It is required to calculate a function IN[i] for each scan flip-flop i, and the function IN[i] is a set of PPIs and PIs that may reach i. When a scan chain cannot be connected to an XOR network, the functions IN[i] for all related scan flip-flops are remained until the scan chain is connected to another XOR network. It saves a lot of CPU time by using the above scheme.
To keep the function IN[i] for a scan flip-flop i, the function IN[i] includes a subset of scan flip-flops. The size of the function IN[i] is much less than the number of all the scan flip-flops NSFF, which is even far less 1% of the number of all the scan flip-flops in many cases. To keep the functions IN[i] for all the scan flip-flops, the memory consumption is far less than NSFF2.
FIG. 2 illustrates a test compression architecture used by the present disclosure. Scan trees driven by the same clock signal are connected to the XOR network. Assume that the k XOR networks have outputs, O1, O2, . . . , Ok, respectively. The number of outputs for all the test response compactors is m, where m=max{O1, O2, . . . , Ok}. Each output of the test response compactor is connected to one of the m MUXs as shown in FIG. 2. The extra pins to control the MUXs are the same as that for the DMUXs, and may be connected to an extra register and be reduced to 1.

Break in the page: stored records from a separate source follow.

(** X15. A language chosen on the settings screen or in the sidebar is
    the language the next start begins with, provided its code is not
    the empty string; the empty string is stored too, but the next start
    begins with EN. No other key of the storage is written. *)
Theorem handleLanguageChange_then_initialLanguage (value : string) (sto : Storage) :
  fst (Settings.handleLanguageChange value sto) = value /\
  Sidebar.handleLanguageChange value sto = Settings.handleLanguageChange value sto /\
  Language.initialLanguage (snd (Settings.handleLanguageChange value sto))
    = (if truthy value then value else Language.EN) /\
  (forall k, k <> Language.LANGUAGE_STORAGE_KEY ->
     getItem k (snd (Settings.handleLanguageChange value sto)) = getItem k sto).
Proof.
  unfold Settings.handleLanguageChange, Sidebar.handleLanguageChange, Language.setLanguage,
    Language.initialLanguage, getItem, setItem. simpl.
  repeat split.
  - rewrite lookup_insert_eq. reflexivity.
  - intros k Hk. apply lookup_insert_ne. congruence.
Qed.

(** X16. The notification switch is persisted as the text of its new
    value and read back as that value at the next start; switching twice
    restores both the setting and the stored text. At a start the
    setting is on only if the stored text is exactly [true]. *)
Theorem handleNotificationToggle_persists (notificationsEnabled : bool) (sto : Storage) :
  let after := Settings.handleNotificationToggle notificationsEnabled sto in
  fst after = negb notificationsEnabled /\
  Settings.initialNotificationsEnabled (snd after) = negb notificationsEnabled /\
  Settings.handleNotificationToggle (fst after) (snd after)
    = (notificationsEnabled,
       setItem Settings.NOTIFICATIONS_STORAGE_KEY
         (Settings.String_of_bool notificationsEnabled) sto) /\
  (Settings.initialNotificationsEnabled sto = true <->
   getItem Settings.NOTIFICATIONS_STORAGE_KEY sto = Some "true").
Proof.
  unfold Settings.handleNotificationToggle, Settings.initialNotificationsEnabled,
    getItem, setItem. simpl.
  repeat split.
  - rewrite lookup_insert_eq. destruct notificationsEnabled; reflexivity.
  - rewrite insert_insert_eq, negb_involutive. reflexivity.
  - destruct (sto !! Settings.NOTIFICATIONS_STORAGE_KEY) as [v|]; [|discriminate].
    intros Hv. apply String.eqb_eq in Hv. congruence.
  - intros Hv. rewrite Hv. reflexivity.
Qed.

End PreferenceProperties.

Section ScreenSamples.
#[local] Existing Instance Reference.platform.

Definition validForm : Registration.Form :=
  {| Registration.name := "Asha"; Registration.email := "asha@example.com";
     Registration.password := "secret"; Registration.confirmPassword := "secret";
     Registration.error := "Passwords do not match." |}.

Lemma handleSubmit_registers_witness :
  let a' := App.performAll
              (snd (Registration.handleSubmit "/home" 1730457600000 validForm)) loggedOut in
  Auth.isAuthenticated (App.auth a') = true /\
  App.location a' = "/home" /\
  App.ProtectedRoute "/login" (App.auth a') = App.Children.
Proof.
  destruct (handleSubmit_registers_valid_form "/home" "/login" 1730457600000 validForm loggedOut)
    as (_ & Hauth & _ & _ & Hloc & Hroute).
  - reflexivity.
  - discriminate.
  - discriminate.
  - discriminate.
  - split; [exact Hauth|]. split; [exact Hloc|exact Hroute].
Defined.

End ScreenSamples.

(** * The quiz under a record that cannot be read, and what can be selected *)

Section QuizRecordProperties.
Context `{Platform}.
Import Quiz.

Lemma unseenIn_empty_record l : unseenIn (JArray []) l = l.
Proof.
  unfold unseenIn. induction l as [|q l IH]; simpl; [reflexivity|].
  f_equal. exact IH.
Qed.

(** X17. A record that is not JSON survives the start of a quiz: the
    start reads it as empty, finds the whole pool unseen and so neither
    resets the record nor touches the pool; the Next button of the quiz
    it started then throws the SyntaxError. *)
Theorem corrupt_record_survives_start random w stored :
  Permutation (pool w) allMockQuestions ->
  getItem SEEN_QUESTIONS_STORAGE_KEY (localStorage w) = Some stored ->
  truthy stored = true ->
  JSON_parse stored = None ->
  exists w',
    startNewQuiz random w = Normal w' /\
    localStorage w' = localStorage w /\
    pool w' = pool w /\
    currentQuestions (screen w') = firstn QUESTIONS_PER_BATCH (shuffle random (pool w)) /\
    handleNextQuestion w' = Throw SyntaxError.
Proof.
  intros Hpool Hget Htruthy Hparse.
  assert (Hread : readSeenIds (localStorage w) = Normal (JArray [])).
  { unfold readSeenIds, parseC. rewrite Hget, Htruthy, Hparse. reflexivity. }
  eexists. split; [apply (startNewQuiz_eq random w (JArray []) Hread); reflexivity|].
  rewrite unseenIn_empty_record, (Permutation_length Hpool).
  change (length allMockQuestions <? QUESTIONS_PER_BATCH) with false.
  cbn [localStorage pool screen currentQuestions freshScreen]. repeat split.
  unfold handleNextQuestion, parseC. cbn [localStorage].
  rewrite Hget, Htruthy, Hparse. reflexivity.
Qed.

(** The selected answer is an option of the current question. *)
Definition selectionFromQuestion (s : Screen) : Prop :=
  forall a, selectedAnswer s = Some a ->
    exists q, currentQuestions s !! currentQuestionIndex s = Some q /\ In a (options q).

Lemma dispatch_preserves_selection random e w w' :
  selectionFromQuestion (screen w) ->
  dispatch random e w = Normal w' ->
  selectionFromQuestion (screen w').
Proof.
  intros Hsel Hrun. unfold dispatch in Hrun.
  destruct (offered (screen w) e); [|injection Hrun as <-; exact Hsel].
  destruct e as [|i| |].
  - apply startNewQuiz_returns in Hrun as (_ & _ & part & Hscreen & _).
    rewrite Hscreen. intros a Ha. discriminate Ha.
  - destruct (optionAt (screen w) i) as [o|] eqn:Hopt; injection Hrun as <-; [|exact Hsel].
    cbn [withScreen screen]. unfold handleAnswerSelect.
    destruct (answerStatus (screen w)); try exact Hsel.
    intros a Ha. simpl in Ha. injection Ha as <-. simpl.
    unfold optionAt in Hopt.
    destruct (currentQuestions (screen w) !! currentQuestionIndex (screen w)) as [q|];
      [|discriminate Hopt].
    simpl in Hopt. exists q. split; [reflexivity|].
    apply list_elem_of_In, (list_elem_of_lookup_2 _ i), Hopt.
  - injection Hrun as <-. cbn [withScreen screen]. unfold handleSubmitAnswer.
    destruct (selectedAnswer (screen w)) as [a0|] eqn:Ha0; [|exact Hsel].
    destruct (Hsel a0 Ha0) as (q & Hq & Hin).
    destruct (isCorrect a0); intros a Ha; simpl in *; exists q; split; auto; congruence.
  - apply handleNextQuestion_advances in Hrun as (Hscreen & _ & _).
    rewrite Hscreen. unfold advance.
    destruct (_ <? _)%Z; [intros a Ha; discriminate Ha|exact Hsel].
Qed.

(** X18. Along every sequence of user events from a freshly loaded
    screen, the selected answer, if there is one, is one of the options
    of the current question: no event selects, and so none scores, an
    option of another question. *)
Theorem dispatchAll_selects_from_current_question steps sto w' :
  dispatchAll steps (initialWorld sto) = Normal w' ->
  selectionFromQuestion (screen w').
Proof.
  assert (Hinit : selectionFromQuestion (screen (initialWorld sto))).
  { intros a Ha. discriminate Ha. }
  revert Hinit. generalize (initialWorld sto) as w.
  induction steps as [|[random e] steps IH]; intros w Hsel Hrun; simpl in Hrun.
  - injection Hrun as <-. exact Hsel.
  - destruct (dispatch random e w) as [w1|] eqn:Hstep; [|discriminate Hrun].
    apply (IH w1); [|exact Hrun].
    apply (dispatch_preserves_selection random e w w1 Hsel Hstep).
Qed.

3. Low-Power Test Application Scheme
The low-power test application scheme is stated as follows.
Algorithm 2 (Low-Power Test Application)
- (1) Algorithm 1 is called to establish the scan forest in the circuit; and a test set T for the scan forest in the designed circuit is generated.
- (2) When T is not empty, a test t is taken from T, and the following processes are performed by the repeater function of the ATE.
- (3) 00 . . . 01 is delivered into the extra register of the gating logic and the first group of scan tree is activated.
- (4) The test data is shifted into the first group of scan tree and the test responses of the previous test is shifted out simultaneously.
- (5) The extra register is shifted a bit to left; the test data t is shifted into the second subset of activated scan trees when shifting out the test responses of the previous test; and the above process in step (5) is repeated until all k groups of scan trees have received test data t.
- (6) all the scan flip-flops capture test responses for test t when all the scan flip-flops are set into the functional mode.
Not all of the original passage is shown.